Fixpoint apool_run (a : apool) (ops : list pool_op) : apool * list pool_out :=
  match ops with
  | [] => (a, [])
  | o :: ops => let '(a', out) := apool_step a o in
                let '(a'', outs) := apool_run a' ops in (a'', out :: outs)
  end.

(** Only blocks in use are retained, freed or given a destructor, and no count
    reaches [2^32]. *)
Definition op_legal (a : apool) (o : pool_op) : Prop :=
  match o with
  | PAlloc _ _ => True
  | PRetain b => exists c, live a !! b = Some c /\ c < 4294967295
  | PFree b | PSetDestructor b _ _ => is_Some (live a !! b)
  end.

Fixpoint ops_legal (a : apool) (ops : list pool_op) : Prop :=
  match ops with
  | [] => True
  | o :: ops => op_legal a o /\ ops_legal (fst (apool_step a o)) ops
  end.

Section refinement.
Context {Q : Type} `{!BoundedQueue Q} `{!BoundedQueueLaws Q}.

Definition pool_step (s : option (state Q)) (o : pool_op)
  : result (option (state Q) * pool_out) :=
  match o with
  | PAlloc f pr =>
      r ← pool_alloc_blocking s NO_SLEEP f pr;
      Ok (fst r, OBlock match snd r with Returns b => b | Waits _ => 0 end)
  | PRetain b => s' ← pool_retain s b; Ok (s', OUnit)
  | PFree b => r ← pool_free s b; Ok (fst r, ODestroyed (snd r))
  | PSetDestructor b f pr => s' ← pool_set_destructor s b f pr; Ok (s', OUnit)
  end.

Fixpoint pool_run (s : option (state Q)) (ops : list pool_op)
  : result (option (state Q) * list pool_out) :=
  match ops with
  | [] => Ok (s, [])
  | o :: ops => r ← pool_step s o; r' ← pool_run (fst r) ops; Ok (fst r', snd r :: snd r')
  end.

---*---

(Exercise requirements)
Whenever a line of the material above contains the string "PSetDestructor", copy that line out.

(Problem solution)
  | PFree b | PSetDestructor b _ _ => is_Some (live a !! b)
  | PSetDestructor b f pr => s' ← pool_set_destructor s b f pr; Ok (s', OUnit)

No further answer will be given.